Do you need to sign up for their service first?
Do you need an API key?
Do you use basic authentication?
Do you need OAuth?
This information will tell you if it’s possible to send requests through your browser. If you need to protect your credentials, you’ll have to authenticate through a server.
CORS support
You can only send requests through a browser if the API supports CORS. If they don’t support cross-origin requests, you’ll get a No Access-Control-Allow-Origin
error.
If the API doesn’t support CORS, you’ll have two ways to make a request:
- Send it through a server
- Use JSONP
JSONP support
If an API supports JSONP, they’ll talk about JSONP. If they don’t support JSONP, you won’t find it.
When you request for a list of items, many APIs respond with an incomplete list. For example, Github sends you 30 repositories even if the user has more than 30 repositories.
How can you request for more items at once?
You’ll learn more about pagination in the advanced asynchronous JavaScript module.
Content Types
What content should you expect from the server?
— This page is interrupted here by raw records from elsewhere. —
Lemma extracted_occupation_one_persona_witness :
  PersonaAnalyzer._extract_occupation Fixture.company_worker = Some "会社員"
  /\ Customer.occupation Fixture.side_worker_profile = Some "会社員"
  /\ In "会社員" occupation_labels
  /\ (forall p q,
         occupation_bonus p Fixture.side_worker_profile = 5 ->
         occupation_bonus q Fixture.side_worker_profile = 5 -> p = q)
  /\ ("会社員" = "フリーランス" \/ "会社員" = "学生" ->
      forall p, occupation_bonus p Fixture.side_worker_profile = 0).
Proof.
  split; [vm_compute; reflexivity|]. split; [reflexivity|].
  apply (extracted_occupation_one_persona Fixture.company_worker "会社員"
           Fixture.side_worker_profile);
    vm_compute; reflexivity.
Defined.

Lemma search_without_criteria_witness :
  Py.truthy_str None = false
  /\ Py.truthy_str (Some EmptyString) = false
  /\ Py.truthy_list (Some (@nil string)) = false
  /\ Py.truthy_list (@None (list string)) = false
  /\ @KnowledgeBase.search_success_cases Reference.builtins
       KnowledgeBase.default None (Some []) (Some EmptyString) None
       (Some ["case_001"]) 3
     = []
  /\ KnowledgeBase.search_faqs KnowledgeBase.default None None 3 = [].
Proof.
  do 4 (split; [reflexivity|]).
  apply (@search_without_criteria Reference.builtins KnowledgeBase.default
           None (Some EmptyString) None (Some []) None (Some ["case_001"]) 3);
    reflexivity.
Defined.

Lemma smaller_limit_is_prefix_witness :
  0 <= 1 <= 3
  /\ @KnowledgeBase.search_success_cases Reference.builtins
       KnowledgeBase.default (Some "子育てママ") (Some ["時間が無い"]) None
       (Some ["料金"]) None 1
     = firstn (Z.to_nat 1)
         (@KnowledgeBase.search_success_cases Reference.builtins
            KnowledgeBase.default (Some "子育てママ") (Some ["時間が無い"])
            None (Some ["料金"]) None 3)
  /\ KnowledgeBase.search_faqs KnowledgeBase.default (Some ["料金"]) None 1
     = firstn (Z.to_nat 1)
         (KnowledgeBase.search_faqs KnowledgeBase.default (Some ["料金"])
            None 3).
Proof.
  split; [lia|].
  apply (@smaller_limit_is_prefix Reference.builtins KnowledgeBase.default
           (Some "子育てママ") (Some ["時間が無い"]) None (Some ["料金"])
           None None 1 3).
  lia.
Defined.

Lemma exclusion_keeps_order_witness :
  0 <= 2
  /\ Z.of_nat (length (KnowledgeBase.success_cases KnowledgeBase.default))
     <= 10
  /\ @KnowledgeBase.search_success_cases Reference.builtins
       KnowledgeBase.default (Some "子育てママ") (Some ["時間が無い"]) None
       None (Some ["case_002"]) 2
     = firstn (Z.to_nat 2)
         (not_excluded (Some ["case_002"])
            (@KnowledgeBase.search_success_cases Reference.builtins
               KnowledgeBase.default (Some "子育てママ")
               (Some ["時間が無い"]) None None None 10)).
Proof.
  split; [lia|]. split; [vm_compute; discriminate|].
  apply (@exclusion_keeps_order Reference.builtins KnowledgeBase.default
           (Some "子育てママ") (Some ["時間が無い"]) None None
           (Some ["case_002"]) 2 10);
    [lia|vm_compute; discriminate].
Defined.

Lemma enrichment_applies_tags_witness :
  LineHandler.LstepClient.get_friend_tags LstepFixture.client
    (Customer.user_id Fixture.fresh)
  = Some LstepFixture.tags
  /\ (Customer.persona Fixture.fresh = UNKNOWN ->
      forall value,
        LstepDataMapper.extract_persona_from_tags LstepFixture.tags
        = Some value ->
        persona_value
          (Customer.persona
             (@LineHandler._enrich_customer_from_lstep Reference.builtins
                (Some LstepFixture.client) Fixture.fresh))
        = value)
  /\ (Py.truthy_str (Customer.source Fixture.fresh) = false ->
      forall source,
        LstepDataMapper.extract_source_from_tags LstepFixture.tags
        = Some source ->
        Customer.source
          (@LineHandler._enrich_customer_from_lstep Reference.builtins
             (Some LstepFixture.client) Fixture.fresh)
        = Some source)
  /\ (forall genre,
         In genre
           (Py.or_empty
              (Customer.interest_genre
                 (@LineHandler._enrich_customer_from_lstep Reference.builtins
                    (Some LstepFixture.client) Fixture.fresh)))
         <-> In genre (Py.or_empty (Customer.interest_genre Fixture.fresh))
             \/ mentions LstepDataMapper.TAG_TO_GENRE LstepFixture.tags
                  genre).
Proof.
  split; [reflexivity|].
  apply (@enrichment_applies_tags Reference.builtins LstepFixture.client
           Fixture.fresh LstepFixture.tags).
  reflexivity.
Defined.

Lemma tag_persona_survives_analysis_witness :
  LineHandler.LstepClient.get_friend_tags LstepFixture.client
    (Customer.user_id Fixture.fresh)
  = Some LstepFixture.tags
  /\ Customer.persona Fixture.fresh = UNKNOWN
  /\ LstepDataMapper.extract_persona_from_tags LstepFixture.tags
     = Some "子育てママ"
  /\ persona_value
       (Customer.persona
          (@PersonaAnalyzer.analyze_messages Reference.builtins
             [Fixture.company_worker; Fixture.side_job]
             (@LineHandler._enrich_customer_from_lstep Reference.builtins
                (Some LstepFixture.client) Fixture.fresh)))
     = "子育てママ"
  /\ Customer.persona
       (@PersonaAnalyzer.analyze_messages Reference.builtins
          [Fixture.company_worker; Fixture.side_job]
          (@LineHandler._enrich_customer_from_lstep Reference.builtins
             (Some LstepFixture.client) Fixture.fresh))
     <> UNKNOWN.
Proof.
  split; [reflexivity|]. split; [reflexivity|].
  split; [vm_compute; reflexivity|].
  apply (@tag_persona_survives_analysis Reference.builtins
           LstepFixture.client Fixture.fresh LstepFixture.tags
           "子育てママ" [Fixture.company_worker; Fixture.side_job]);
    [reflexivity|reflexivity|vm_compute; reflexivity].
Defined.
(** * The login retry loop and circuit breaker of examples_postRequestPayload.js

    A shallow embedding of the stateful part of the k6 script
    [examples_postRequestPayload.js]: the process-wide [circuitState], the
    breaker [circuitBreaker], its bookkeeping [recordCircuitBreakerResult], the
    retrying [performLogin] and the setup-time [generateUserPool].

    The script talks to its host (k6) through [Date.now()], [http.post],
    [sleep], the metric objects, [console] and the random generators of
    k6-utils.  The host is modelled by a record of oracles ([Host]) that
    answer the n-th call of each kind, and everything the script does to the
    host is appended to a trace of [Event]s, so that statements such as
    "no network call is made" are statements about the trace. *)

From stdpp Require Import base option list strings gmap pretty.
From Stdlib Require Import Ascii ZArith QArith Qround Lia.

Set Warnings "-register-all".
#[local] Open Scope Z_scope.

(** ** Values exchanged with the host *)

(** A parsed JSON document, as [Response.json()] hands it to the script.
    Objects are finite maps from property names to values. *)
Inductive Json : Type :=
  | JNull
  | JBool (b : bool)
  | JNum (q : Q)
  | JStr (s : string)
  | JArr (items : list Json)
  | JObj (props : gmap string Json).

(** The parts of a k6 [Response] the script looks at.  [json] is the outcome
    of calling [r.json()]: [None] when the call throws (missing or malformed
    body).  k6 parses the stored body, so two calls on one response agree;
    this is why it is a field and not an oracle.  [duration] is
    [r.timings.duration] in milliseconds. *)
Record Response : Type := mkResponse {
  status : Z;
  json : option Json;
  duration : Q;
  headers : gmap string string;
}.

(** The metric objects declared at the top of the script. *)
Inductive Metric : Type :=
  | loginFailRate
  | tokenRefreshRate
  | requestDuration
  | dataProcessingTime
  | successfulLogins
  | bytesSent.

Inductive Level : Type := LogLevel | WarnLevel | ErrorLevel.

(** What the script does to the outside world.  Console events keep the
    level only; the message text plays no role in the control flow. *)
Inductive Event : Type :=
  | EHttpPost (payload : string) (retryCount : Z) (requestId : string)
  | ESleep (seconds : Z)
  | EMetric (m : Metric) (v : Z)
  | EConsole (lvl : Level).

#[global] Instance Metric_eq_dec : EqDecision Metric.
Proof. solve_decision. Defined.
#[global] Instance Level_eq_dec : EqDecision Level.
Proof. solve_decision. Defined.

(** ** Circuit state and configuration *)

Definition CIRCUIT_MAX_FAILURES : Z := 5.
Definition CIRCUIT_RESET_TIME : Z := 30.

(** [let circuitState = { failures: 0, openSince: null }].  [openSince] holds
    a [Date.now()] reading (milliseconds) or is [None] for [null]. *)
Record CircuitState : Type := mkCircuit {
  failures : Z;
  openSince : option Z;
}.

Definition initialCircuit : CircuitState :=
  {| failures := 0; openSince := None |}.

(** The fields of [CONFIG].  The numeric ones come from [parseInt] or from an
    integer default, hence [Z]; a [NaN] from an unparsable override is outside
    the model. *)
Record Config : Type := mkConfig {
  BASE_URL : string;
  LOGIN_ENDPOINT : string;
  AUTH_ENDPOINT : string;
  REQUEST_TIMEOUT : Z;
  CONNECTION_TIMEOUT : Z;
  ENVIRONMENT : string;
  USER_POOL_SIZE : Z;
  MAX_RETRIES : Z;
  RETRY_INTERVAL : Z;
}.

Definition defaultConfig : Config :=
  {| BASE_URL := "http://test.k6.io";
     LOGIN_ENDPOINT := "/login";
     AUTH_ENDPOINT := "/auth/token";
     REQUEST_TIMEOUT := 3000;
     CONNECTION_TIMEOUT := 1000;
     ENVIRONMENT := "staging";
     USER_POOL_SIZE := 5;
     MAX_RETRIES := 3;
     RETRY_INTERVAL := 2 |}.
Are you expecting JSON? Are you expecting something else? This will affect how you handle the response.
When you send a request, pay attention to the content type the server expects. This is usually written in the introduction. If you can’t find it in the introduction, look for a Content-Type
header for the endpoint.
API Versions
You can specify which version of an API to request for. If you did not specify a version, APIs will point you to the latest stable version.
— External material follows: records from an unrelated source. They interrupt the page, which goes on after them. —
(** * beancount.query.query_render: column renderers and text tables

    A shallow embedding of [src/python/beancount/query/query_render.py]
    and the properties of its column renderers and of [render_text].

    Python values are embedded as follows.
    - [str] is a list of characters; [len] is [length].
    - [int] is [Z]; a count that Python uses as a repetition factor or as a
      field width goes through [Z.to_nat] (Python's [' ' * n] is empty for
      [n <= 0]).
    - an exception is a value of [exn]; a call that may raise returns a
      [result].
    - [decimal.Decimal] is its [as_tuple()]: sign, digits, exponent. Only
      finite numbers are embedded: [DecimalRenderer.update] raises on NaN and
      on infinities ([min] of an int and a str).
    - format strings are templates, lists of literal pieces and replacement
      fields, built by the same steps as the source builds their text. *)

From Stdlib Require Import String Ascii ZArith Bool Lia List Permutation.
Import ListNotations.

Local Open Scope Z_scope.

(** ** Python strings *)

Module Py.

Definition str := list ascii.

(** A string literal of the source. *)
Definition lit (s : string) : str := list_ascii_of_string s.

(** [c * n] for a one-character string [c]. *)
Definition times (c : ascii) (n : nat) : str := repeat c n.

Definition spaces (n : nat) : str := times " "%char n.

(** [format(s, '<w')], also the default alignment of a str: [s] followed by
    the fill needed to reach [w] characters; never truncates. *)
Definition ljust (w : nat) (s : str) : str := s ++ spaces (w - length s).

(** [format(s, '>w')]: the default alignment of a number. *)
Definition rjust (w : nat) (s : str) : str := spaces (w - length s) ++ s.

(** [sep.join(parts)]. *)
Fixpoint join (sep : str) (parts : list str) : str :=
  match parts with
  | [] => []
  | [p] => p
  | p :: rest => p ++ sep ++ join sep rest
  end.

(** The exceptions the module can raise. *)
Inductive exn :=
| AssertionError
| AttributeError
| TypeError
| ValueError
| IndexError.

Inductive result (A : Type) :=
| Ok (a : A)
| Raise (e : exn).
Arguments Ok {A} a.
Arguments Raise {A} e.

Definition bind {A B} (r : result A) (k : A -> result B) : result B :=
  match r with
  | Ok a => k a
  | Raise e => Raise e
  end.

End Py.

Import Py.

Notation "x <- r ;; k" := (bind r (fun x => k))
  (at level 61, r at next level, right associativity).

(** ** decimal.Decimal *)

Inductive digit := D0 | D1 | D2 | D3 | D4 | D5 | D6 | D7 | D8 | D9.

Definition digit_val (d : digit) : Z :=
  match d with
  | D0 => 0 | D1 => 1 | D2 => 2 | D3 => 3 | D4 => 4
  | D5 => 5 | D6 => 6 | D7 => 7 | D8 => 8 | D9 => 9
  end.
It’s helpful to specify a version because different versions require different code. If APIs direct you to a different version, your code will break for seemingly no reason.
There are two ways to specify an API version:
- In the endpoint
- In a request header
Twitter uses the first method. You can see Twitter’s API is at version 1.1 through its endpoint.
https://api.twitter.com/1.1/account/settings.json
Github uses the second method. To tell Github to use version 3 (the current version), you need to set an Accept
header.
fetch ('https://api.github.com', {
headers: { 'Accept': 'application/vnd.github.v3+json' }
})
Rate limits
Rate limits will tell you how many requests you can send per hour or per day. This will help you plan for your requests.